(** A node without or with an application. *)
Definition add_node (info : NodeInfo) (s : EqualityEngine) : EqualityEngine :=
  put_nodeIds (<[nd_node info:=nodes_of s]> (d_nodeIds s)) (put_nodes (d_nodes s ++ [info])
    (put_graph (d_equalityGraph s ++ [None]) (put_equalityNodes (d_equalityNodes s ++ [single (nodes_of s)]) s))).
Definition add_uses (a b f : nat) (s : EqualityEngine) : EqualityEngine :=
  let Em := used b f (used a f (d_equalityNodes s, d_useListNodes s)) in put_equalityNodes Em.1 (put_useLists Em.2 s).
Definition add_app (info : NodeInfo) (p : FunctionApplicationPair) (s : EqualityEngine) : EqualityEngine :=
  add_uses (fa_a (original p)) (fa_b (original p)) (nodes_of s) (add_node info s).
Lemma ext_node_common b s info : Ext b s -> d_nodeIds b !! nd_node info = None ->
  take (nodes_of b) (d_nodes s ++ [info]) = d_nodes b /\
  (forall t, is_Some (d_nodeIds b !! t) -> <[nd_node info:=nodes_of s]> (d_nodeIds s) !! t = d_nodeIds b !! t) /\
  (forall t i, <[nd_node info:=nodes_of s]> (d_nodeIds s) !! t = Some i -> is_Some (d_nodeIds b !! t) \/ t ∈ map nd_node (drop (nodes_of b) (d_nodes s ++ [info]))) /\
  (forall t, t ∈ map nd_node (drop (nodes_of b) (d_nodes s ++ [info])) -> d_nodeIds b !! t = None).
Proof.
  intros HX Hfresh. pose proof (ext_le_nodes b s HX) as Hle. pose proof HX as [_ Hn Hi Hin Hif _ _ _ _ _ _ _]. rewrite take_app_le, drop_app_le, map_app by done. cbn [map]. split; [done |]. split; [| split].
  - intros t Ht. rewrite lookup_insert_ne; [by apply Hi |]. intros <-. rewrite Hfresh in Ht. by destruct Ht.
  - intros t i. destruct (decide (t = nd_node info)) as [-> |]; [intros _; right; apply elem_of_app; right; by left |]. rewrite lookup_insert_ne by done. intros Ht.
    destruct (Hin t i Ht) as [? | ?]; [by left |]. right. apply elem_of_app. by left.
  - intros t [Ht | ->%list_elem_of_singleton]%elem_of_app; [by apply Hif | done].
Qed.
Lemma undoes_nodes_length b s E E' : Shape s -> Undoes (drop (merges_of b) (d_assertedEqualities s)) (d_equalityNodes s) E ->
  UndoesN (map nd_application (drop (nodes_of b) (d_nodes s))) (E, d_useListNodes s) (E', d_useListNodes b) -> length E = nodes_of s /\ length E' = nodes_of s.
Proof. intros [Hs _ _] HU HN. apply undoes_length in HU. apply undoesn_length in HN. cbn in HN. lia. Qed.
Lemma ext_add_node b s info : Ext b s -> Shape s -> d_nodeIds b !! nd_node info = None -> nd_application info = None -> Ext b (add_node info s).
Proof.
  intros HX Hs Hfresh Happ. destruct (ext_node_common b s info HX Hfresh) as (N1 & N2 & N3 & N4). pose proof (ext_le_nodes b s HX) as Hle.
  destruct HX as [? ? ? ? ? ? (E & E' & HU & HN & HtE) ? (G & HG & HtG) ? ? ?]. destruct (undoes_nodes_length b s E E' Hs HU HN) as [L1 L2]. constructor; try assumption.
  - exists (E ++ [single (length E)]), (E' ++ [single (length E)]). cbn [d_equalityNodes d_nodes d_assertedEqualities add_node put_nodeIds put_nodes put_graph put_equalityNodes d_useListNodes].
    split; [rewrite <- (shape_vec _ Hs); by apply undoes_app |]. split; [| by rewrite take_app_le by lia].
    rewrite drop_app_le, map_app by done. cbn [map]. rewrite Happ. apply undoesn_leaf. exact (undoesn_snoc _ _ _ _ HN).
  - exists (G ++ [None]). split; [by apply undoesg_app |]. rewrite take_app_le; [done |]. apply undoesg_length in HG. rewrite (shape_graph _ Hs) in HG. lia.
Qed.
Lemma used_length i f E mem : length (used i f (E, mem)).1 = length E.
Proof. apply length_set_uses. Qed.
Lemma undoes_used i f M E E' mem : Undoes M E E' -> i < length E -> exists mem', used i f (E, mem) = (set_uses i (Some (length mem)) E, mem') /\ used i f (E', mem) = (set_uses i (Some (length mem)) E', mem').
Proof.
  intros HU Hi. eexists. split; [reflexivity |]. unfold used. cbn [fst snd]. do 4 f_equal.
  assert (forall j, d_useList <$> E !! j = d_useList <$> E' !! j) as Hh.
  { clear Hi. induction HU as [E | M E E' _ IH | M r1 r2 l1 l2 E E' HC1 HC2 Hne HU IH]; intros j; [done | done |]. rewrite <- IH.
    destruct (class_rep _ _ _ HC1) as [[n1 H1]%lookup_lt_is_Some_2 _], (class_rep _ _ _ HC2) as [[n2 H2]%lookup_lt_is_Some_2 _].
    rewrite (joined_lookup E r1 r2 l1 l2 HC1 HC2 Hne j n1 n2) by done. repeat case_decide; subst; rewrite ?H1, ?H2; [done | done |]. rewrite lookup_set_finds. destruct (E !! j); cbn; [| done]. by case_decide. }
  specialize (Hh i). destruct (E !! i), (E' !! i); cbn in Hh; congruence.
Qed.
Lemma ext_add_app b s info p : Ext b s -> Shape s -> d_nodeIds b !! nd_node info = None -> nd_application info = Some p ->
  fa_a (original p) < nodes_of s -> fa_b (original p) < nodes_of s -> Ext b (add_app info p s).
Proof.
  intros HX Hs Hfresh Happ Ha Hb. destruct (ext_node_common b s info HX Hfresh) as (N1 & N2 & N3 & N4). pose proof (ext_le_nodes b s HX) as Hle.
  destruct HX as [? ? ? ? ? ? (E & E' & HU & HN & HtE) ? (G & HG & HtG) ? ? ?]. destruct (undoes_nodes_length b s E E' Hs HU HN) as [L1 L2]. constructor; try assumption.
  - pose proof (undoes_app _ _ _ HU) as HU1. rewrite (shape_vec _ Hs) in HU1. set (f := nodes_of s) in *.
    unfold add_app, add_uses, add_node. cbn [d_equalityNodes d_nodes d_assertedEqualities put_nodeIds put_nodes put_graph put_equalityNodes put_useLists d_useListNodes]. fold f.
    destruct (undoes_used (fa_a (original p)) f _ _ _ (d_useListNodes s) HU1) as (m1 & U1 & U1'); [rewrite length_app, (shape_vec _ Hs); cbn; lia |].
    pose proof (undoes_set_uses (fa_a (original p)) (Some (length (d_useListNodes s))) _ _ _ HU1) as HU2. rewrite U1.
    destruct (undoes_used (fa_b (original p)) f _ _ _ m1 HU2) as (m2 & U2 & U2'); [rewrite length_set_uses, length_app, (shape_vec _ Hs); cbn; lia |]. rewrite U2. cbn [fst snd].
    eexists _, (E' ++ [single (length E)]). split; [apply undoes_set_uses; exact HU2 |]. split; [| by rewrite take_app_le by lia].
    rewrite drop_app_le, map_app by done. cbn [map]. rewrite Happ, <- U2', <- U1'. apply undoesn_app; cbn [fst]; rewrite ?length_app; cbn; [lia | lia |]. exact (undoesn_snoc _ _ _ _ HN).
  - exists (G ++ [None]). split; [by apply undoesg_app |]. rewrite take_app_le; [done |]. apply undoesg_length in HG. rewrite (shape_graph _ Hs) in HG. lia.
Qed.
(** The flags of a new node. *)
Lemma map_insert_same {A B} (f : A -> B) (l : list A) i x y : l !! i = Some x -> f y = f x -> map f (<[i:=y]> l) = map f l.
Proof. intros Hi E. change (map f ?m) with (f <$> m). rewrite list_fmap_insert, E. apply list_insert_id. by rewrite list_lookup_fmap, Hi. Qed.
Lemma map_drop_insert {A B} (f : A -> B) (l : list A) n i x y : l !! i = Some x -> f y = f x -> map f (drop n (<[i:=y]> l)) = map f (drop n l).
Proof. intros Hi E. rewrite <- !skipn_map. f_equal. by apply (map_insert_same f l i x y). Qed.
Lemma ext_flags b s i info info' : Ext b s -> d_nodes s !! i = Some info -> nodes_of b <= i -> nd_node info' = nd_node info -> nd_application info' = nd_application info ->
  Ext b (put_nodes (<[i:=info']> (d_nodes s)) s).
Proof.
  intros [? Hn Hi1 Hi2 Hi3 ? Hv ? ? ? ? ?] Hi Hle Ht Ha. constructor; try assumption; cbn [d_nodes put_nodes d_nodeIds d_assertedEqualities d_equalityNodes d_useListNodes].
  - by rewrite take_insert_ge.
  - intros t j. rewrite (map_drop_insert nd_node _ _ i info info') by done. apply Hi2.
  - intros t. rewrite (map_drop_insert nd_node _ _ i info info') by done. apply Hi3.
  - by rewrite (map_drop_insert nd_application _ _ i info info') by done.
Qed.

*PROBLEM TO WORK ON*: The answer should be a single number: the count of lines in the records that hold the string "None".

*RESULT FOR THIS EXERCISE*: 7